“这不是什么很意外的事儿。”周朝礼开口,“林棕被软监禁,林薇急于救父,又找不到其他出路,自然会饥不择食地与虎谋皮。”
“沈令洲给了她希望,她便不会考虑后果。”
卿意的眉头皱得更紧,心头一沉:“沈令洲领养喃喃,也是赌我们对喃喃有感情,想拿他当筹码?”
提到喃喃,会议室里的气氛瞬间变得沉重。
周朝礼点了点头:“是,他算准了我们不会对孩子不管不顾,想用喃喃牵制我们。
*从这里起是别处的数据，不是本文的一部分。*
(** * mitremappingv3.py: top-3 ATT&CK technique matching

    A shallow embedding of [find_similar_techniques], [update_progress],
    [on_submit] and [check_queue] of
    [MITRE AI Mapping/archive/mitremappingv3.py].

    Conventions.
    - A Python float (a cosine similarity) is a rational or IEEE negative
      zero (type [pyfloat]); NaN and infinities are outside the model.
    - The third-party calls ([model.encode], [lift.get_techniques],
      [util.pytorch_cos_sim], [np.argsort]) are not code of the program.
      The first three are oracles that either raise or return a value
      (record [libs]); [np.argsort] is an interface ([ArgSort]) with the
      contract of its documentation ([ArgSortLaws]).
    - An exception is represented by its message, [str(e)]. *)

From Stdlib Require Import String Ascii List Bool Arith ZArith QArith Qabs Lia Lqa.
From Stdlib Require Import Sorting.Permutation Sorting.Sorted.
Import ListNotations.

Local Open Scope string_scope.
Local Open Scope list_scope.

(** ** Python values used by the program *)

Definition exn := string.

(** [default.get(key, d)] on a field that may be absent. *)
Definition get {A : Type} (field : option A) (d : A) : A :=
  match field with
  | Some v => v
  | None => d
  end.

(** [sep.join(parts)]. *)
Definition join (sep : string) (parts : list string) : string :=
  String.concat sep parts.

(** A float that is neither NaN nor infinite.  [Float q] with [q == 0] is
    +0.0 and [NegZero] is -0.0: the two compare equal and are written
    differently. *)
Inductive pyfloat :=
| Float (q : Q)
| NegZero.

(** The number a float denotes. *)
Definition number (x : pyfloat) : Q :=
  match x with
  | Float q => q
  | NegZero => 0
  end.

(** [-x]. *)
Definition neg (x : pyfloat) : pyfloat :=
  match x with
  | Float q => if Qeq_bool q 0 then NegZero else Float (- q)
  | NegZero => Float 0
  end.

(** The sign bit of [x]. *)
Definition signbit (x : pyfloat) : bool :=
  match x with
  | Float q => negb (Qle_bool 0 q)
  | NegZero => true
  end.

(** ** np.argsort *)

Module Numpy.

(** [a[i]] for an index produced by the library (0 outside the array,
    which the contract below excludes). *)
Definition item (a : list Q) (i : nat) : Q := nth i a 0%Q.

(** [np.argsort(a)] with the default [kind]. *)
Class ArgSort := {
  argsort : list Q -> list nat
}.

(** What the documentation of [np.argsort] promises: "returns the
    indices that would sort an array", a rearrangement of
    [0 .. len(a)-1] along which [a] is ascending.  The default algorithm
    is listed there as not stable, so nothing is promised on ties. *)
Class ArgSortLaws (A : ArgSort) : Prop := {
  argsort_perm : forall a, Permutation (argsort a) (seq 0 (length a));
  argsort_sorted :
    forall a, StronglySorted (fun i j => (item a i <= item a j)%Q) (argsort a)
}.

(** An index sort is stable when equal keys keep their input order. *)
Definition Stable (A : ArgSort) : Prop :=
  forall a, StronglySorted
              (fun i j => (item a i == item a j)%Q -> (i < j)%nat)
              (@argsort A a).

(** Insertion of index [i] in a list of indices, before the first [j]
    with [before i j]. *)
Fixpoint insert (before : nat -> nat -> bool) (i : nat) (l : list nat)
  : list nat :=
  match l with
  | [] => [i]
  | j :: l' => if before i j then i :: l else j :: insert before i l'
  end.

Definition insertion_argsort (before : list Q -> nat -> nat -> bool)
           (a : list Q) : list nat :=
  fold_right (insert (before a)) [] (seq 0 (length a)).

(** Ties keep the input order: [i] goes before an equal [j]. *)
Definition before_le (a : list Q) (i j : nat) : bool :=
  Qle_bool (item a i) (item a j).

(** Ties are reversed: [i] goes after every equal [j]. *)
Definition before_lt (a : list Q) (i j : nat) : bool :=
  negb (Qle_bool (item a j) (item a i)).

(** The insertion sort that keeps ties in input order. *)
Definition stable_argsort : ArgSort :=
  {| argsort := insertion_argsort before_le |}.

(** The insertion sort that lists ties in reverse input order.  Like the
    default kind of [np.argsort] it meets the contract without being
    stable; it is one index sort within the contract, not the algorithm
    of numpy. *)
Definition reversing_argsort : ArgSort :=
  {| argsort := insertion_argsort before_lt |}.

End Numpy.

Import Numpy.

(** ** Data model *)

(** A technique as [lift.get_techniques(stix_format=False)] returns it: a
    dict of which the program reads four keys.  [None] is an absent key. *)
Record raw_technique := {
  technique_id : option string;
  technique : option string;
  technique_description : option string;
  tactic : option (list string)
}.

(** An entry of [technique_details] (keys 'id', 'name', 'description',
    'tactic'). *)
Module Detail.
Record t := make {
  id : string;
  name : string;
  description : string;
  tactic : string
}.
End Detail.

(** [{**technique_details[index], 'similarity': ...}]. *)
Record scored_match := {
  detail : Detail.t;
  similarity : pyfloat
}.

Definition embedding := list Q.

(** Lines 60-65: the dict appended for one technique. *)
Definition technique_detail (technique0 : raw_technique) : Detail.t :=
  {| Detail.id := get (technique_id technique0) "No ID";
     Detail.name := get (technique technique0) "No Name";
     Detail.description :=
       get (technique_description technique0) "No Description";
     Detail.tactic := join ", " (get (tactic technique0) []) |}.

(** ** Ranking (lines 70-72) *)

(** [l[i]] on a Python list. *)
Definition getitem {A : Type} (l : list A) (i : nat) : exn + A :=
  match nth_error l i with
  | Some x => inr x
  | None => inl "list index out of range"
  end.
”
卿意深吸一口气,声音带着一丝不易察觉的怅然。
“喃喃他……从小长大确实很不听话,一直很叛逆。”
她想起喃喃小时候的模样,明明是个粉雕玉琢的孩子,却格外顽劣。
她曾试着温柔教导,也试过严厉管教,可他总能找到各种办法反抗,像一匹脱缰的野马,从不受约束。
“我一直强行控着他的性子,可到五六岁时,他越发不乖巧。”
卿意敛下眉眼,“有时候我甚至会怀疑,是不是我教育得不对,才让他变成这样。”
“与你的教育没关系,他是天生的性格。”
周朝礼开口,“有些孩子生来就带着顽劣的底色,并非后天教导所能完全扭转,你已经做得很好了。”
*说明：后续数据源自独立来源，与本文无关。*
(** [\s+], greedy; every literal after it starts with a letter, so giving
    characters back never helps. *)
Definition spaces (cur : Cursor) : option Cursor :=
  match snd cur with
  | EmptyString => None
  | String c r => if Py.isspace c then Some (spaces_star (Some c) r) else None
  end.

Definition andthen (f g : Cursor -> option Cursor) (cur : Cursor) : option Cursor :=
  match f cur with Some cur' => g cur' | None => None end.

(** [FIRST\s+SECOND] *)
Definition two_words (first second : string) : Cursor -> option Cursor :=
  andthen (literal first) (andthen spaces (literal second)).

(** The four alternatives of the group, in the pattern's order. *)
Definition alternatives : list (Cursor -> option Cursor) :=
  [ two_words "DROP" "TABLE"; two_words "UNION" "SELECT";
    two_words "INSERT" "INTO"; two_words "DELETE" "FROM" ].

Definition succeeds (r : option Cursor) : bool :=
  match r with Some _ => true | None => false end.

(** The whole pattern anchored at one position. *)
Definition match_here (cur : Cursor) : bool :=
  match boundary cur with
  | Some cur' => existsb (fun alt => succeeds (andthen alt boundary cur')) alternatives
  | None => false
  end.

Fixpoint search_from (prev : option ascii) (s : string) : bool :=
  match_here (prev, s)
  || match s with
     | EmptyString => false
     | String c r => search_from (Some c) r
     end.

(** Truth value of [SQL_INJECTION_REGEX.search(text)]. *)
Definition SQL_INJECTION_REGEX_search (text : string) : bool := search_from None text.

End Re.

(* ------------------------------------------------------------------ *)
(** ** [functools.lru_cache]

    The cache of a function of one string argument, most recently used entry
    first.  The calls of the service run one after the other, so the lock of
    the decorator is not modelled. *)

Module Lru.

Section Cache.

Context {V : Type}.

Definition t : Type := list (string * V).

Fixpoint get (key : string) (c : t) : option V :=
  match c with
  | [] => None
  | (k, v) :: c' => if (k =? key)%string then Some v else get key c'
  end.

Fixpoint remove (key : string) (c : t) : t :=
  match c with
  | [] => []
  | (k, v) :: c' => if (k =? key)%string then c' else (k, v) :: remove key c'
  end.

(** A hit moves the entry to the most recently used place. *)
Definition touch (key : string) (v : V) (c : t) : t := (key, v) :: remove key c.

(** A miss stores the new result; a full cache first drops its least
    recently used entry. *)
Definition put (maxsize : nat) (key : string) (v : V) (c : t) : t :=
  if (length c <? maxsize)%nat then (key, v) :: c else (key, v) :: removelast c.

End Cache.

End Lru.

(* ------------------------------------------------------------------ *)
(** ** The service ([firewall.py]) *)

Module Firewall.

(** *** Configuration *)

Definition BLOCKLIST : list string := ["hack"; "exploit"; "malicious"; "inject"; "root"].
Definition CACHE_SIZE : nat := 1000.
Definition CONFIDENCE_THRESHOLD : Q := 8 # 10.

(** *** Data *)

(** The body of a request. *)
Record UserRequest : Type := mkRequest {
  text : string;
  user_id : option string
}.

(** The dictionary [{"label": ..., "score": ...}] of a classification. *)
Record Classification : Type := mkClassification {
  label : string;
  score : Q
}.

(** The dictionary built by [is_input_safe], read into [FirewallResponse]:
    a key that is left out is [None]. *)
Record FirewallResponse : Type := mkResponse {
  status : string;
  reason : option string;
  fw_score : option Q;
  response : option string
}.

(** *** The outside world and the process state *)

(** One call to a LangChain chain with its outcome ([None]: it raised). *)
Inductive Call : Type :=
| ClassifyCall (prompt : string) (reply : option string)
| GenerateCall (prompt : string) (reply : option string).

(** [classification_chain.run] and [response_chain.run]; the first argument
    is the number of external calls made before this one, so that a backend
    may fail now and answer later. *)
Record World : Type := mkWorld {
  classification_chain_run : nat -> string -> option string;
  response_chain_run : nat -> string -> option string
}.

Record State : Type := mkState {
  cache : @Lru.t Classification;
  calls : list Call
}.

Definition init : State := mkState [] [].

Definition clock (s : State) : nat := length (calls s).

Definition is_generate (c : Call) : bool :=
  match c with GenerateCall _ _ => true | ClassifyCall _ _ => false end.

Definition is_classify (c : Call) : bool :=
  match c with ClassifyCall _ _ => true | GenerateCall _ _ => false end.

(** Number of calls to the generator, and to the classifier, in a log. *)
Definition generator_calls (l : list Call) : nat := length (filter is_generate l).
Definition classifier_calls (l : list Call) : nat := length (filter is_classify l).

(** *** Computations over the process state *)

Definition M (A : Type) : Type := State -> A * State.

Definition ret {A : Type} (a : A) : M A := fun s => (a, s).

Definition bind {A B : Type} (m : M A) (k : A -> M B) : M B :=
  fun s => let r := m s in k (fst r) (snd r).

Notation "x <- m ;; k" := (bind m (fun x => k))
  (at level 100, m at next level, right associativity).

Definition record_call (c : Call) : M unit :=
  fun s => (tt, mkState (cache s) (c :: calls s)).

Definition set_cache (c : @Lru.t Classification) : M unit :=
  fun s => (tt, mkState c (calls s)).

(** [@lru_cache(maxsize=...)] around a function of the text. *)
Definition lru_cache (maxsize : nat) (user_function : string -> M Classification)
    (key : string) : M Classification :=
  fun s =>
    match Lru.get key (cache s) with
    | Some result => (result, mkState (Lru.touch key result (cache s)) (calls s))
    | None =>
        (result <- user_function key ;;
         fun s' => (result, mkState (Lru.put maxsize key result (cache s')) (calls s'))) s
    end.

Definition Qgtb (a b : Q) : bool := negb (Qle_bool a b).

Section Pipeline.

Variable w : World.

(** The decorated function body: ask the model, parse the reply; any
    exception gives the fail-safe answer. *)
Definition classify_body (text : string) : M Classification :=
  fun s =>
    let reply := classification_chain_run w (clock s) text in
    (_ <- record_call (ClassifyCall text reply) ;;
     match reply with
     | Some result =>
         let classification := Py.upper (Py.strip result) in
         ret (mkClassification classification
                (if (classification =? "UNSAFE")%string then 1 else 0))
     | None => ret (mkClassification "UNSAFE" 1)
     end) s.

Definition classify_input_with_ollama : string -> M Classification :=
  lru_cache CACHE_SIZE classify_body.

Definition rule_based_checks (text : string) : option string :=
  let text_lower := Py.lower text in
  if existsb (fun word => Py.contains word text_lower) BLOCKLIST
  then Some "Blocked due to prohibited keyword."
  else if Re.SQL_INJECTION_REGEX_search text
  then Some "SQL injection attempt detected."
  else None.

Definition generate_ollama_response (text : string) : M string :=
  fun s =>
    let reply := response_chain_run w (clock s) text in
    (_ <- record_call (GenerateCall text reply) ;;
     match reply with
     | Some response =>
         let stripped := Py.strip response in
         ret (if Py.truthy stripped then stripped else "No response generated.")
     | None => ret "Error generating response."
     end) s.

Definition REFUSAL : string := "This prompt is unsafe, can't answer.".

(** [if rule_based_reason:] holds for a reason that is neither [None] nor
    empty. *)
Definition given (r : option string) : option string :=
  match r with
  | Some x => if Py.truthy x then Some x else None
  | None => None
  end.

Definition is_input_safe (text : string) : M FirewallResponse :=
  match given (rule_based_checks text) with
  | Some rule_based_reason =>
      ret (mkResponse "blocked" (Some rule_based_reason) None (Some REFUSAL))
  | None =>
      ai_result <- classify_input_with_ollama text ;;
      if (label ai_result =? "UNSAFE")%string && Qgtb (score ai_result) CONFIDENCE_THRESHOLD
      then ret (mkResponse "blocked" (Some "Ollama classified as unsafe")
                  (Some (score ai_result)) (Some REFUSAL))
      else
        response <- generate_ollama_response text ;;
        ret (mkResponse "allowed" None (Some (score ai_result)) (Some response))
  end.

(** The endpoint [POST /check-input]. *)
Definition check_input (request : UserRequest) : M FirewallResponse :=
  is_input_safe (text request).

(** The states the process can be in: it starts with an empty cache and
    serves one request after the other. *)
Inductive reachable : State -> Prop :=
| reach_init : reachable init
| reach_request s request : reachable s -> reachable (snd (check_input request s)).

End Pipeline.

End Firewall.

(* ------------------------------------------------------------------ *)
(** ** The desktop front end ([FirewallGUI.check_input]) *)

Module Gui.

(** What pressing the submit button leads to. *)
Inductive Action : Type :=
| Nothing
| Warning (title message : string)
| PostRequest (url : string) (text : string)
| StartLocalWorker (text : string).

(** [firewall_gui.py]: the prompt is posted to the service. *)
Definition check_input (prompt : string) : Action :=
  if negb (Py.truthy (Py.strip prompt)) then Nothing
  else PostRequest "http://localhost:8000/check-input" prompt.

(** The stand-alone copy of the front end: the prompt is handed to a local
    worker. *)
Definition check_input_local (prompt : string) : Action :=
  if negb (Py.truthy (Py.strip prompt))
  then Warning "Input Required" "Please enter a prompt first."
  else StartLocalWorker prompt.

End Gui.

(* ------------------------------------------------------------------ *)
(** ** Backends used in the examples *)

Module Scenarios.

Import Firewall.

Definition newline : string := String (ascii_of_nat 10) EmptyString.

(** The classifier cannot be reached at all. *)
Definition classifier_down : World :=
  mkWorld (fun _ _ => None) (fun _ _ => Some "Hello!").

(** The classifier fails on the first external call and answers SAFE from
    then on. *)
Definition outage_then_safe : World :=
  mkWorld (fun n _ => if (n =? 0)%nat then None else Some "SAFE")
          (fun _ _ => Some "Hello!").

(** The classifier answers with a sentence instead of one of the two
    labels. *)
Definition undecided : World :=
  mkWorld (fun _ _ => Some "I am not sure.") (fun _ _ => Some "Hello!").

(** The classifier answers [" safe\n"]; the generator answers. *)
Definition all_safe : World :=
  mkWorld (fun _ _ => Some (" safe" ++ newline)) (fun _ _ => Some " Hello! ").

(** The classifier answers SAFE; the generator raises. *)
Definition generator_down : World :=
  mkWorld (fun _ _ => Some "SAFE") (fun _ _ => None).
“他现在年纪还小,你当时可以暂时的压制住他,可他心里面不服气,等以后长大了有能力与你抗衡,是一句话都不会听你的。”
卿意垂下眼眸,指尖摩挲着文件边缘,轻声说:“说对他没感情是假的。”
“毕竟养了这么多年,哪怕他再叛逆,也是看着长大的。”
她顿了顿,终究还是忍不住问出了心底的顾虑:“那他……以后都要那样了吗?”
“真的对这个孩子不闻不问,不管了吗?”
其实她心里一直于心不忍。
喃喃再顽劣,也只是个孩子,如今跟着沈令洲那样的人,前途未卜,她实在放心不下。
周朝礼面色沉静。
他似乎对这件事情早就有打算。
男人的嗓音淡淡的,“男孩子的教育,从小就要抓紧。”
“如果普通的严格教育都不能让他有任何改变,随便一个人的话就能挑拨离间,让他分不清好坏,那说明当下的教育方式根本没用。”
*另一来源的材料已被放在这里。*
Lemma wrapper_descriptor_table_example :
  field "okOnly" (getJSON_options (VStr "/api/me.json") VUndefined VUndefined)
  = VBool true
  /\ field "oauth"
       (apiOauthPOST_options (VStr "/api/lock") (VObj [("id", VStr "t3_a")])
                             (VObj [("okOnly", VBool false)]))
     = VBool true
  /\ field "okOnly"
       (apiOauthPOST_options (VStr "/api/lock") (VObj [("id", VStr "t3_a")])
                             (VObj [("okOnly", VBool false)]))
     = VBool false.
Proof.
  split; [|split].
  - apply (proj1 (proj1 (proj2 (proj2
      (@wrapper_descriptor_table example (VStr "/api/me.json") VUndefined
         VUndefined VUndefined))) eq_refl)).
  - apply (proj2 (proj2 (proj1 (proj2 (proj2 (proj2 (proj2
      (@wrapper_descriptor_table example (VStr "/api/lock") VUndefined
         (VObj [("id", VStr "t3_a")]) (VObj [("okOnly", VBool false)]))))))
      eq_refl))).
  - apply (proj2 (proj2 (proj1 (proj2 (proj2 (proj2 (proj2 (proj2
      (@wrapper_descriptor_table example (VStr "/api/lock") VUndefined
         (VObj [("id", VStr "t3_a")]) (VObj [("okOnly", VBool false)])))))))
      [("okOnly", VBool false)] "okOnly" (VBool false) eq_refl
      ltac:(apply NoDup_singleton) eq_refl))).
Defined.

Lemma getModhash_getCurrentUser_read_example :
  (getModhash (module_load world_ok).1 world_ok
   = (Resolved (VStr "k3y"), world_ok)
   /\ getCurrentUser (module_load world_ok).1 world_ok
      = (Resolved (VStr "alice"), world_ok))
  /\ (exists e,
        getModhash (module_load world_down).1 world_down
        = (Rejected e, world_down)
        /\ getCurrentUser (module_load world_down).1 world_down
           = (Rejected e, world_down)
        /\ err_name e = "TypeError").
Proof.
  split.
  - apply (proj1 (proj2 (proj2
      (@getModhash_getCurrentUser_read example (module_load world_ok).1
         world_ok (example_purify me_json) eq_refl)))
      _ [("name", VStr "alice"); ("modhash", VStr "k3y");
         ("subreddit", VObj [("title", VStr "")])] eq_refl eq_refl).
  - apply (proj2 (proj2 (proj2
      (@getModhash_getCurrentUser_read example (module_load world_down).1
         world_down VUndefined eq_refl))) eq_refl).
Defined.

(** With [okOnly: false] among its options, [getJSON] relays a request
    whose [okOnly] is false, and [options] likewise replaces the method and
    the [oauth] flag of [post] and [apiOauthPOST]. *)
Lemma wrapper_options_override :
  let options :=
    VObj [("okOnly", VBool false); ("oauth", VBool false);
          ("method", VStr "PUT")] in
  field "okOnly" (getJSON_options (VStr "/api/me.json") VUndefined options)
  = VBool false
  /\ field "okOnly" (getJSON_options (VStr "/api/me.json") VUndefined options)
     <> VBool true
  /\ field "method" (post_options (VStr "/api/remove") (VObj []) options)
     = VStr "PUT"
  /\ field "oauth" (apiOauthPOST_options (VStr "/api/lock") (VObj []) options)
     = VBool false
  /\ sent (getJSON (VStr "/api/me.json") VUndefined options world_ok).2
     = [tb_request (VStr "PUT") (VStr "/api/me.json") (VObj []) VUndefined
                   (VBool false) (VBool false)].
Proof.
  cbv zeta. split; [reflexivity|]. split; [discriminate|].
  split; [reflexivity|]. split; reflexivity.
Qed.

(** * Worked examples for the rest of the module *)


Lemma fetchUserDetails_success_effects_example :
  exists (n : nat) (data : value),
    (1 <= n <= 3)%nat
    /\ (let before :=
          mkWorld (background world_retry)
                  (trace world_retry
                     ++ replicate (n - 1) (EvSendMessage me_request))
                  (cache world_retry) in
        getJSON (VStr "/api/me.json") VUndefined VUndefined before
        = (Resolved data, record (EvSendMessage me_request) before))
    /\ example_purify me_json = example_purify data
    /\ (fetchUserDetails 3 world_retry).2
       = mkWorld (background world_retry)
           (trace world_retry ++ replicate n (EvSendMessage me_request)
              ++ [EvPurifyObject data;
                  EvSetCache "Utils" "userDetails" (example_purify me_json)])
           (<[("Utils", "userDetails") := example_purify me_json]>
              (cache world_retry)).
Proof.
  exact (@fetchUserDetails_success_effects example world_retry
           (example_purify me_json) (fetchUserDetails 3 world_retry).2
           eq_refl).
Defined.

Lemma fetchUserDetails_failure_effects_example :
  exists n : nat,
    (1 <= n <= 3)%nat
    /\ (fetchUserDetails 3 world_timeouts).2
       = mkWorld (background world_timeouts)
           (trace world_timeouts ++ replicate n (EvSendMessage me_request))
           (cache world_timeouts).
Proof.
  exact (@fetchUserDetails_failure_effects example world_timeouts
           (mkError "Error" "Gateway Timeout"
                    (Some (mkExResponse 504 (Some "busy"))))
           (fetchUserDetails 3 world_timeouts).2 eq_refl).
Defined.

Lemma mod_actions_wait_for_modhash_example :
  exists e,
    distinguishThing signed_out (VStr "t1_c") (VBool true) (site_world [])
    = (Rejected e, site_world [])
    /\ removeThing signed_out (VStr "t1_c") VUndefined (site_world [])
       = (Rejected e, site_world [])
    /\ lock signed_out (VStr "t3_p") (site_world [])
       = (Rejected e, site_world []).
Proof.
  eexists.
  exact (@mod_actions_wait_for_modhash site signed_out (site_world []) _
           (VStr "t1_c") (VBool true) VUndefined eq_refl).
Defined.

Lemma mod_actions_post_example :
  exists outcome,
    removeThing signed_in (VStr "t1_c") VUndefined (site_world ["accepted"])
    = (outcome,
       record (EvSendMessage
                 (tb_request (VStr "POST") (VStr "/api/remove") VUndefined
                    (VObj [("uh", VStr "k3y"); ("id", VStr "t1_c");
                           ("spam", VBool false)])
                    VUndefined (VBool true))) (site_world ["accepted"])).
Proof.
  exact (proj1 (proj2
           (@mod_actions_post site signed_in (site_world ["accepted"])
              (VStr "k3y") (VStr "t1_c") (VBool true) VUndefined eq_refl))).
Defined.

Lemma getRecentModNotes_settles_example :
  (exists e,
     getRecentModNotes example_number_text (VStr "aww") (VArr [VStr "alice"])
                       (site_world ["notes"])
     = (Rejected e, site_world ["notes"])
     /\ err_name e = "TypeError")
  /\ (exists e,
        getRecentModNotes example_number_text
          (VArr [VStr "aww"; VObj [("toString", VNum 1)]])
          (VArr [VStr "alice"; VStr "bob"]) (site_world ["notes"])
        = (Rejected e, site_world ["notes"])
        /\ err_name e = "TypeError")
  /\ getRecentModNotes example_number_text
       (VArr [VStr "aww"; VNull; VNum (10 ^ 21)])
       (VArr [VStr "alice"; VArr [VStr "bob"; VNum 7]; VStr "carol"])
       (site_world ["notes"])
     = (Resolved (field "mod_notes" (example_purify notes_page)),
        record (EvPurifyObject notes_page)
          (record
             (EvSendMessage
                (tb_request (VStr "GET") (VStr "/api/mod/notes/recent")
                   (VObj [("subreddits", VStr "aww,,1e+21");
                          ("users", VStr "alice,bob,7,carol")])
                   VUndefined (VBool true) (VBool true)))
             (site_world ["notes"]))).
Proof.
  split; [|split].
  - apply (proj1 (@getRecentModNotes_settles site example_number_text
                    (VStr "aww") (VArr [VStr "alice"])
                    (site_world ["notes"]))).
    left. reflexivity.
  - apply (proj1 (@getRecentModNotes_settles site example_number_text
                    (VArr [VStr "aww"; VObj [("toString", VNum 1)]])
                    (VArr [VStr "alice"; VStr "bob"])
                    (site_world ["notes"]))).
    left. reflexivity.
  - destruct (proj2 (proj2 (@getRecentModNotes_settles site example_number_text
                    (VArr [VStr "aww"; VNull; VNum (10 ^ 21)])
                    (VArr [VStr "alice"; VArr [VStr "bob"; VNum 7];
                           VStr "carol"])
                    (site_world ["notes"])))
                "aww,,1e+21" "alice,bob,7,carol" eq_refl eq_refl)
      as (outcome & Hrequest & Hsettles).
    injection Hrequest as <-. exact Hsettles.
Defined.

Lemma mod_note_writes_example :
  (exists e,
     createModNote VUndefined (site_world ["accepted"])
     = (Rejected e, site_world ["accepted"])
     /\ deleteModNote VUndefined (site_world ["accepted"])
        = (Rejected e, site_world ["accepted"])
     /\ err_name e = "TypeError")
  /\ exists outcome,
       deleteModNote (VObj [("user", VStr "alice"); ("id", VStr "n1")])
                     (site_world ["accepted"])
       = (outcome,
          record (EvSendMessage
                    (tb_request (VStr "DELETE") (VStr "/api/mod/notes")
                       (VObj [("subreddit", VUndefined);
                              ("user", VStr "alice");
                              ("note_id", VStr "n1")])
                       VUndefined (VBool true) (VBool true)))
                 (site_world ["accepted"])).
Proof.
  split.
  - apply (proj1 (@mod_note_writes site VUndefined (site_world ["accepted"]))).
    left. reflexivity.
  - apply (proj2 (@mod_note_writes site
                    (VObj [("user", VStr "alice"); ("id", VStr "n1")])
                    (site_world ["accepted"])));
      discriminate.
Defined.

Lemma tally_counts_example :
  let tally :=
    fold_left (tally_add example_native_source)
              ["BAN"; "SPAM_WATCH"; "BAN"] [] in
  field "BAN" (tally_object tally) = VNum 2
  /\ field "SPAM_WATCH" (tally_object tally) = VNum 1
  /\ field "ABUSE_WARNING" (tally_object tally) = VUndefined
  /\ tally_total tally = 3%Z.
Proof.
  assert (Hkeys : Forall (fun key => key ∉ inherited_keys)
                         ["BAN"; "SPAM_WATCH"; "BAN"]).
  { repeat (apply Forall_cons; split); [..|apply Forall_nil];
      apply (bool_decide_unpack _); reflexivity. }
  destruct (tally_counts example_native_source _ Hkeys) as [Hcount Htotal].
  split; [exact (Hcount "BAN")|]. split; [exact (Hcount "SPAM_WATCH")|].
  split; [exact (Hcount "ABUSE_WARNING")|exact Htotal].
Defined.

Lemma getModNotesWithCounts_settles_example :
  (getModNotesWithCounts example_native_source example_number_text
     (VStr "aww") (VStr "alice") (site_world ["numbered"])).1
  = Resolved (VObj [("1", VNum 1); ("2", VNum 2); ("b", VNum 1);
                    ("01", VNum 1); ("1e+21", VNum 1)])
  /\ exists e,
       (getModNotesWithCounts example_native_source example_number_text
          (VStr "aww") (VStr "alice") (site_world ["unlabelled"])).1
       = Rejected e
       /\ err_name e = "TypeError".
Proof.
  split.
  - destruct (@getModNotesWithCounts_settles site example_native_source
                example_number_text (VStr "aww") (VStr "alice")
                (site_world ["numbered"]))
      as (outcome & Hrequest & Hsettles).
    injection Hrequest as <-.
    exact (f_equal fst Hsettles).
  - destruct (@getModNotesWithCounts_settles site example_native_source
                example_number_text (VStr "aww") (VStr "alice")
                (site_world ["unlabelled"]))
      as (outcome & Hrequest & Hsettles).
    injection Hrequest as <-.
    destruct Hsettles as (e & Hcall & Hname).
    exists e. split; [exact (f_equal fst Hcall)|exact Hname].
Defined.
“哪怕他在我们面前表现得乖巧听话,在背后也会暴露恶的一面。”
“从小他的日子过得太过于锦衣玉食,十指不沾阳春水,本身性格就有缺陷,如果一味纵容,不让他撞撞南墙,等他形成了固定的三观和人格,以后就很难再改过来了。”
卿意的身体僵了一下,难以置信地看着他:“所以你也是故意让他去吃苦?故意放任他跟着沈令洲?”
她一直以为,周朝礼只是没时间管喃喃,却没想到他竟然是早有打算。
这份认知让她心里泛起一丝寒意,觉得他太过狠心。
周朝礼缓缓摇头:“并非故意,只是选择。”
“沈令洲领养他,我们阻止不了,与其强行将他留在身边,让他继续顽劣下去,不如让他去经历一些事情。”
“如果他能在这段经历中得到锻炼和历练,看清人心险恶,学会分辨是非,这对他而言,未必是坏事。”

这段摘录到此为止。